Yellow Submarine is a 1968 British animated musical fantasy film based on the music of The Beatles.
The film was directed by animation producer George Dunning, and produced by United Artists (UA) and King Features Syndicate. Initial press reports stated that the Beatles themselves would provide their own character voices, however, aside from composing and performing the songs, the real Beatles participated only in the closing scene of the film, while their cartoon counterparts were voiced by other actors.
The film received a widely positive reception from critics and audiences alike. It is also credited with bringing more interest in animation as a serious art form. Time commented that it "turned into a smash hit, delighting adolescents and aesthetes alike".
The Beatles make a live-action cameo appearance in the final scene, which was filmed on 25 January 1968 prior to the band's trip to India. This was to fulfill their contract of actually appearing in the film. The cameo was originally intended to feature a post-production psychedelic background and effects, but due to time and budget constraints, a blank, black background remained in the final film. While Starr and McCartney still looked the same as their animated counterparts, Lennon and Harrison's physical appearances had changed by the time the cameo was shot. Both were clean-shaven, and Lennon had begun to grow his hair longer with accompanying lamb chop sideburns.

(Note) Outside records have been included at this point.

(** The bootstrap request and response.  The only request a server
    accepts is the one the client writes; and a client that reads the response
    made from a status and a timeout gets that status back, with the timeout
    when the status is OK and zero otherwise, provided an OK carries a nonzero
    timeout: an OK without one is refused. *)
Theorem bootstrap_roundtrip (b : bytes) (status timeout : Z) :
  0 <= status <= INTERNAL -> is_u64 timeout ->
  (egress_bootstrap_decode_request b = OK <-> b = egress_bootstrap_request) /\
  egress_bootstrap_decode_response (egress_bootstrap_response status timeout) =
    if negb (status =? OK) then Some (status, 0)
    else if timeout =? 0 then None else Some (OK, timeout).
Proof.
  intros Hs Ht. split; [apply bootstrap_decode_request_OK|].
  assert (E : egress_bootstrap_response status timeout =
              str "MEBP" ++ [1; u8 status; 1; 0] ++
              be_bytes 8 (if negb (status =? OK) then 0 else timeout)) by done.
  rewrite E. set (v := if negb (status =? OK) then 0 else timeout).
  unfold INTERNAL in Hs. rewrite u8_id by (unfold is_byte; lia).
  unfold egress_bootstrap_decode_response.
  change (drop 8 (str "MEBP" ++ [1; status; 1; 0] ++ be_bytes 8 v)) with (be_bytes 8 v).
  rewrite be_loop64, be_be_bytes by (apply be_bytes_is_byte || by rewrite length_be_bytes).
  assert (Hv : v mod 256 ^ Z.of_nat 8 = v).
  { apply Z.mod_small. unfold v, is_u64 in *. change (256 ^ Z.of_nat 8) with (2 ^ 64).
    destruct (status =? OK); simpl; lia. }
  rewrite Hv. clear Hv E.
  change (at_ (str "MEBP" ++ [1; status; 1; 0] ++ be_bytes 8 v) 5) with status.
  cbn -[be_bytes Z.eqb Z.leb]. unfold OK, INTERNAL, UNSUPPORTED in *. subst v. simpl.
  destruct (Z.eqb_spec status 0) as [->|]; simpl.
  + by destruct (timeout =? 0).
  + rewrite andb_false_r. simpl. by rewrite (proj2 (Z.leb_le status 7)) by lia.
Qed.

Lemma bootstrap_roundtrip_witness :
  egress_bootstrap_decode_response (egress_bootstrap_response OK 30000) = Some (OK, 30000).
Proof.
  apply (bootstrap_roundtrip [] OK 30000); unfold OK, INTERNAL, is_u64; lia.
Defined.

The Beatles' animated personas were based on their appearance in the promotional film for the song "Strawberry Fields Forever", with the exception of Paul being without his moustache. The film also includes several references to songs not included in the soundtrack, including "A Day in the Life" where the lyrics are referenced in the "Sea of Holes" scene, as well as the orchestral breaks earlier in the film, also from "A Day in the Life".

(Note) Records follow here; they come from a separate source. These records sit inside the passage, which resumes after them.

Lemma transform_compress st b :
  Forall is_u32 st -> length st = 8%nat -> Forall is_byte b -> length b = 64%nat ->
  transform st b = Fips.compress st b /\ Forall is_u32 (transform st b).
Proof.
  intros Hs Hl Hb Hlb. do 8 (destruct st as [|? st]; [done|]). destruct st; [|done].
  unfold transform, Fips.compress. rewrite <-constants_K. cbn [nth].
  destruct (message_words_schedule b Hb Hlb) as [Ew Fw]. rewrite <-Ew.
  destruct (rounds_steps (message_words b) (seq 0 64) (Working z z0 z1 z2 z3 z4 z5 z6) Hs)
    as [Er Fr].
  rewrite (fold_left_nth _ 0) by (rewrite Ew, length_schedule; reflexivity).
  change (length constants) with 64%nat.
  change [z; z0; z1; z2; z3; z4; z5; z6]
    with (registers (Working z z0 z1 z2 z3 z4 z5 z6)). rewrite <-Er.
  destruct (fold_left (round (message_words b)) (seq 0 64) _) as [a' b' c' d' e' f' g' h'].
  unfold registers, Fips.add, u32. cbn -[Z.pow].
  rewrite !Z.add_0_r. split; [reflexivity|].
  repeat (apply Forall_cons_2; [apply u32_range|]). constructor.
Qed.

(** * The stream *)

(** The bytes of a message behind its last complete block. *)
Definition partial (m : bytes) : bytes := drop (64 * (length m / 64)) m.

Lemma length_partial m : length (partial m) = (length m mod 64)%nat.
Proof.
  unfold partial. rewrite length_drop. pose proof (Nat.div_mod_eq (length m) 64). lia.
Qed.

Lemma blocks_app m x :
  map (fun i => take 64 (drop (64 * i) (m ++ x))) (seq 0 (length m / 64)) = Fips.blocks m.
Proof.
  unfold Fips.blocks. apply map_ext_in. intros i [_ Hi]%in_seq.
  pose proof (Nat.div_mod_eq (length m) 64).
  rewrite drop_app_le, take_app_le by (rewrite ?length_drop; lia). done.
Qed.

Lemma hash_short m x :
  (length m mod 64 + length x < 64)%nat ->
  Fips.hash (m ++ x) = Fips.hash m /\ partial (m ++ x) = partial m ++ x.
Proof.
  intros H. pose proof (Nat.div_mod_eq (length m) 64).
  assert (Hd : (length (m ++ x) / 64 = length m / 64)%nat).
  { rewrite length_app. symmetry.
    apply (Nat.div_unique _ _ _ (length m mod 64 + length x)); lia. }
  unfold Fips.hash, partial. split.
  - unfold Fips.blocks at 1. by rewrite Hd, blocks_app.
  - rewrite Hd, drop_app_le by lia. done.
Qed.

Lemma hash_full m x :
  (length m mod 64 + length x = 64)%nat ->
  Fips.hash (m ++ x) = Fips.compress (Fips.hash m) (partial m ++ x) /\ partial (m ++ x) = [].
Proof.
  intros H. pose proof (Nat.div_mod_eq (length m) 64).
  assert (Hd : (length (m ++ x) / 64 = S (length m / 64))%nat).
  { rewrite length_app. symmetry. apply (Nat.div_unique _ _ _ 0); lia. }
  unfold Fips.hash, partial. split.
  - unfold Fips.blocks at 1. rewrite Hd, seq_S, map_app, fold_left_app, blocks_app.
    cbn [map fold_left Nat.add]. f_equal. rewrite drop_app_le by lia.
    apply take_ge. rewrite length_app, length_drop. lia.
  - rewrite Hd. apply drop_ge. rewrite length_app. lia.
Qed.

(** What a context, the bit count apart, says of the message fed so far. *)
Record holds (m : bytes) (c : sha256_context_t) : Prop := {
  holds_state : state c = Fips.hash m;
  holds_words : Forall is_u32 (state c) /\ length (state c) = 8%nat;
  holds_block : length (block c) = 64%nat;
  holds_length : block_length c = Z.of_nat (length m mod 64);
  holds_partial : ztake (block_length c) (block c) = partial m;
}.

Lemma holds_step m c x :
  Forall is_byte m -> Forall is_byte x ->
  holds m c -> (length m mod 64 + length x <= 64)%nat ->
  let blk := ztake (block_length c) (block c) ++ x ++ zdrop (block_length c + len x) (block c) in
  holds (m ++ x)
    (if block_length c + len x =? 64 then Context (transform (state c) blk) (bit_count c) blk 0
     else Context (state c) (bit_count c) blk (block_length c + len x)).
Proof.
  intros Hm Hx [Hs [Hw H8] Hb Hl Hp] Hle blk. pose proof (length_partial m) as Lp.
  assert (Eb : blk = (partial m ++ x) ++ zdrop (block_length c + len x) (block c))
    by (unfold blk; by rewrite Hp, app_assoc).
  assert (Lb : length blk = 64%nat).
  { rewrite Eb, !length_app, Lp. unfold zdrop, len. rewrite length_drop. rewrite Hl. lia. }
  unfold len in *. rewrite Hl in *.
  destruct (Z.eqb_spec (Z.of_nat (length m mod 64) + Z.of_nat (length x)) 64).
  - destruct (hash_full m x) as [E Ep]; [lia|].
    assert (Ef : blk = partial m ++ x).
    { rewrite Eb. unfold zdrop. rewrite drop_ge by lia. by rewrite app_nil_r. }
    destruct (transform_compress (state c) (partial m ++ x)) as [Et Ft]; [done|done| |by rewrite <-Ef|].
    { apply Forall_app. split; [by apply Forall_drop|done]. }
    split; cbn [state block block_length]; [congruence|split; [by rewrite Ef|]|done| |by rewrite Ep].
    + unfold transform. by destruct (fold_left _ _ _).
    + rewrite length_app, <-(Nat.mod_unique (length m + length x) 64 (S (length m / 64)) 0); [done|lia|].
      pose proof (Nat.div_mod_eq (length m) 64). lia.
  - destruct (hash_short m x) as [E Ep]; [lia|].
    split; cbn [state block block_length]; [congruence|done|done| |].
    + rewrite length_app, <-(Nat.mod_unique (length m + length x) 64 (length m / 64) (length m mod 64 + length x));
        [lia|lia|]. pose proof (Nat.div_mod_eq (length m) 64). lia.
    + rewrite Eb, Ep. unfold ztake. rewrite take_app_le by (rewrite length_app; lia).
      apply take_ge. rewrite length_app. lia.
Qed.

Lemma update_loop_holds fuel m c b :
  Forall is_byte m -> Forall is_byte b -> (length b <= fuel)%nat ->
  holds m c ->
  holds (m ++ b) (update_loop fuel c b) /\ bit_count (update_loop fuel c b) = bit_count c.
Proof.
  revert m c b. induction fuel as [|fuel IH]; intros m c b Hm Hb Hf Hc.
  { destruct b; [|simpl in Hf; lia]. by rewrite app_nil_r. }
  destruct b as [|y b']; [by rewrite app_nil_r|]. cbn [update_loop].
  set (b := y :: b') in *. pose proof (holds_length m c Hc) as Hl.
  pose proof (Nat.mod_upper_bound (length m) 64).
  set (count := if len b <? 64 - block_length c then len b else 64 - block_length c).
  assert (Hn : 0 < count <= len b /\ block_length c + count <= 64).
  { unfold count. assert (0 < len b) by (unfold len, b; simpl; lia).
    destruct (Z.ltb_spec (len b) (64 - block_length c)); lia. }
  assert (Lx : len (ztake count b) = count) by (rewrite len_ztake; lia).
  pose proof (holds_step m c (ztake count b) Hm (Forall_take _ _ _ Hb) Hc) as Hs.
  cbv zeta in Hs. rewrite Lx in Hs.
  specialize (Hs ltac:(unfold len in *; lia)).
  assert (Eb : m ++ b = (m ++ ztake count b) ++ zdrop count b)
    by (by rewrite <-app_assoc, ztake_zdrop).
  rewrite Eb. apply (IH _ _ (zdrop count b)) in Hs as [H1 H2].
  - split; [exact H1|]. rewrite H2. by destruct (block_length c + count =? 64).
  - apply Forall_app. split; [done|by apply Forall_take].
  - by apply Forall_drop.
  - unfold zdrop. rewrite length_drop. unfold len in *. lia.
Qed.

(** [update] appends to the message a context holds, whatever the pieces the
    message arrives in. *)
Lemma update_holds m c b :
  Forall is_byte m -> Forall is_byte b -> holds m c ->
  holds (m ++ b) (update c b) /\ bit_count (update c b) = u64 (bit_count c + u64 (len b * 8)).
Proof.
  intros Hm Hb [H1 H2 H3 H4 H5]. unfold update.
  apply (update_loop_holds (length b) m (Context (state c) (u64 (bit_count c + u64 (len b * 8)))
           (block c) (block_length c)) b Hm Hb); [done|by split].
Qed.

Lemma holds_initial : holds [] (Context initial_state 0 (repeat 0 64) 0).
Proof.
  split; [exact initial_state_H0|split; [|done]|done|done|done].
  unfold initial_state, is_u32. repeat (apply Forall_cons_2; [lia|]). constructor.
Qed.

Lemma padding_bytes (n : nat) :
  let bl := Z.of_nat (n mod 64) in
  ztake (if bl <? 56 then 56 - bl else 120 - bl) (0x80 :: repeat 0 127) =
  0x80 :: repeat 0 (Z.to_nat ((55 - Z.of_nat n) mod 64)).
Proof.
  intros bl. set (pl := if bl <? 56 then 56 - bl else 120 - bl).
  pose proof (Nat.mod_upper_bound n 64).
  assert (Hp : 1 <= pl <= 64)
    by (unfold pl, bl in *; destruct (Z.ltb_spec (Z.of_nat (n mod 64)) 56); lia).
  assert (E : (55 - Z.of_nat n) mod 64 = pl - 1).
  { symmetry. apply Z.mod_unique_pos with
      (q := - Z.of_nat (n / 64) - (if bl <? 56 then 0 else 1)); [lia|].
    pose proof (Nat.div_mod_eq n 64). unfold pl, bl in *.
    destruct (Z.ltb_spec (Z.of_nat (n mod 64)) 56); lia. }
  rewrite E. unfold ztake. replace (Z.to_nat pl) with (S (Z.to_nat (pl - 1))) by lia.
  cbn [take]. f_equal.
  replace 127%nat with (Z.to_nat (pl - 1) + (128 - Z.to_nat pl))%nat by lia.
  rewrite repeat_app, take_app_length'; [done|symmetry; apply repeat_length].
Qed.

Lemma length_bytes_be v :
  rev (map (fun i => u8 (Z.shiftr v (i * 8))) (seqZ 0 8)) = be_bytes 8 v.
Proof. reflexivity. Qed.

Lemma store_be32_bytes v : store_be32 v = be_bytes 4 v.
Proof. unfold store_be32. cbn -[u8 Z.shiftr]. by rewrite Z.shiftr_0_r. Qed.

Lemma nth_seq_map {A} (d : A) l : map (fun i => nth i l d) (seq 0 (length l)) = l.
Proof.
  induction l as [|x l IH]; [done|]. cbn [length seq map nth]. f_equal.
  rewrite <-seq_shift, map_map. exact IH.
Qed.

Lemma egress_sha256_fips data :
  Forall is_byte data -> len data < 2 ^ 61 -> egress_sha256 data = Fips.sha256 data.
Proof.
  intros Hd Hl. unfold egress_sha256.
  destruct (update_holds [] _ data ltac:(constructor) Hd holds_initial) as [H1 B1].
  set (c1 := update (Context initial_state 0 (repeat 0 64) 0) data) in *. clearbody c1.
  rewrite app_nil_l in H1. pose proof (len_nonneg data).
  assert (Eb : bit_count c1 = 8 * len data).
  { rewrite B1. cbn [bit_count]. unfold u64. rewrite !Z.mod_small; [lia|lia|].
    rewrite Z.mod_small; lia. }
  rewrite (holds_length _ _ H1), padding_bytes, length_bytes_be, Eb.
  set (zeros := 0x80 :: repeat 0 _).
  assert (Hz : Forall is_byte zeros).
  { unfold zeros. apply Forall_cons_2; [unfold is_byte; lia|]. apply Forall_forall.
    intros x Hx. apply list_elem_of_In, repeat_spec in Hx as ->. unfold is_byte. lia. }
  destruct (update_holds data c1 zeros Hd Hz H1) as [H2 _].
  set (c2 := update c1 zeros) in *. clearbody c2.
  destruct (update_holds (data ++ zeros) c2 (be_bytes 8 (8 * len data))) as [H3 _];
    [by apply Forall_app|apply be_bytes_is_byte|done|].
  set (c3 := update c2 _) in *. clearbody c3.
  unfold Fips.sha256, Fips.padding. rewrite <-app_assoc in H3.
  change ((128 :: repeat 0 (Z.to_nat ((55 - len data) mod 64)) ++ be_bytes 8 (8 * len data)))
    with (zeros ++ be_bytes 8 (8 * len data)).
  rewrite <-(holds_state _ _ H3). destruct (holds_words _ _ H3) as [_ L8].
  f_equal. transitivity (map (be_bytes 4)
    (map (fun i => nth i (state c3) 0) (seq 0 (length (state c3))))).
  - rewrite L8, map_map. apply map_ext. intros. apply store_be32_bytes.
  - by rewrite nth_seq_map.
Qed.

Lemma length_sha256 data : length (egress_sha256 data) = 32%nat.
Proof. reflexivity. Qed.


Lemma store_be32_is_byte v : Forall is_byte (store_be32 v).
Proof. rewrite store_be32_bytes. apply be_bytes_is_byte. Qed.

Lemma sha256_is_byte data : Forall is_byte (egress_sha256 data).
Proof.
  unfold egress_sha256. apply Forall_concat, Forall_map, Forall_forall. intros.
  apply store_be32_is_byte.
Qed.

(** ** Hexadecimal *)

Lemma hex_digit_inj x y :
  0 <= x < 16 -> 0 <= y < 16 -> hex_digit x = hex_digit y -> x = y.
Proof.
  intros Hx Hy.
  assert (H : forallb (fun x => forallb (fun y => implb (hex_digit x =? hex_digit y) (x =? y))
                (seqZ 0 16)) (seqZ 0 16) = true) by reflexivity.
  rewrite forallb_Forall, Forall_forall in H. specialize (H x ltac:(apply elem_of_seqZ; lia)).
  rewrite forallb_Forall, Forall_forall in H. specialize (H y ltac:(apply elem_of_seqZ; lia)).
  intros E. rewrite E, Z.eqb_refl in H. by apply Z.eqb_eq.
Qed.

Lemma nibbles x : is_byte x ->
  0 <= Z.shiftr x 4 < 16 /\ 0 <= Z.land x 0x0f < 16 /\ x = 16 * Z.shiftr x 4 + Z.land x 0x0f.
Proof.
  intros Hx. change 15 with (Z.ones 4).
  rewrite Z.shiftr_div_pow2, Z.land_ones by lia. unfold is_byte in Hx.
  change (2 ^ 4) with 16. zlia.
Qed.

In The Beatles Anthology, the surviving Beatles, including Harrison, all admitted that they truly liked the film; regarding their initial non-participation, Harrison, who considered it a "classic", later admitted that he preferred that the group did not provide their own voices, feeling that the professional voice actors captured a certain "cartoonish" element far more effectively than they might have done themselves.

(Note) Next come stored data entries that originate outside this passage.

Definition example_config : maelys_egress_config :=
  (@config_apply dotted_inet empty_fs maelys_egress_config_create
     (AddPrincipal (str "agent") (str "0123456789abcdef") (Some (str "run-1")))).2.

Lemma example_config_reachable : @reachable dotted_inet example_config.
Proof. apply reachable_call; [apply reachable_create|exact I]. Qed.

(** Every configuration a sequence of setter calls can build is
    consistent.  Its principals have bounded, canonical identities and, when
    credentials authenticate, distinct visible secrets of 16 to 255 bytes; an
    endpoint-bound principal is alone, has no secret, excludes credentials, and
    is bound to a same-user Unix listener or to native-only mode without TLS
    and without the unauthenticated exemption; the listener is one of native,
    Unix with a canonical path, or a numeric address; the limits are within
    their bounds; the admin endpoint is a loopback address. *)
Theorem config_reachable_consistent `{Inet} c : reachable c -> config_ok c.
Proof. apply reachable_ok. Qed.

Lemma config_reachable_consistent_witness :
  secret <$> (principals example_config !! 0%nat) = Some (str "0123456789abcdef") /\
  @config_ok dotted_inet example_config.
Proof.
  split; [reflexivity|].
  apply (@config_reachable_consistent dotted_inet), example_config_reachable.
Defined.

(** Credentials admit exactly the principal that holds them.  On any
    configuration the setters can build, a lookup by name and secret, or by
    secret alone, returns an index and an invocation id exactly when
    credentials are enabled and that principal has that secret and that name:
    there is never a second one. *)
Theorem credentials_lookup_correct `{Inet} c u s inv i :
  reachable c -> nul_free s -> from_option nul_free True u ->
  egress_credentials_lookup c u s = Some (inv, i) <->
  authentication_set c = true /\
  exists p, principals c !! i = Some p /\ holds_credentials u s p /\ inv = invocation_id p.
Proof. intros Hr. by apply credentials_lookup_spec, reachable_ok. Qed.

Lemma credentials_lookup_correct_witness :
  egress_credentials_lookup example_config None (str "0123456789abcdef") =
    Some (str "run-1", 0%nat).
Proof.
  apply (@credentials_lookup_correct dotted_inet);
    [apply example_config_reachable|apply has_char_false; reflexivity|exact I|].
  split; [reflexivity|]. eexists. split_and!; [reflexivity|split; [reflexivity|exact I]|reflexivity].
Defined.

(** The listener, the kind of authentication and the identities: what an
    endpoint-bound principal is bound to. *)
Definition endpoint (c : maelys_egress_config) :=
  (native_only c, listen_unix c, listen_host c, port c, unix_path c, unix_peer_policy c,
   authentication_set c, unix_principal_bound c, native_principal_bound c,
   unix_principal_index c,
   map (fun p => (username p, secret p, invocation_id p)) (principals c)).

Ringo also revealed that for years he was approached by children and asked "Why did you press the button?", referring to when his character curiously pressed the panic button ejecting him from the submarine into the sea of monsters. Lennon also implied that his son, Sean, first realised his father had been a Beatle because of the film. After seeing Yellow Submarine at a friend's house, Sean came home asking why his father was a cartoon.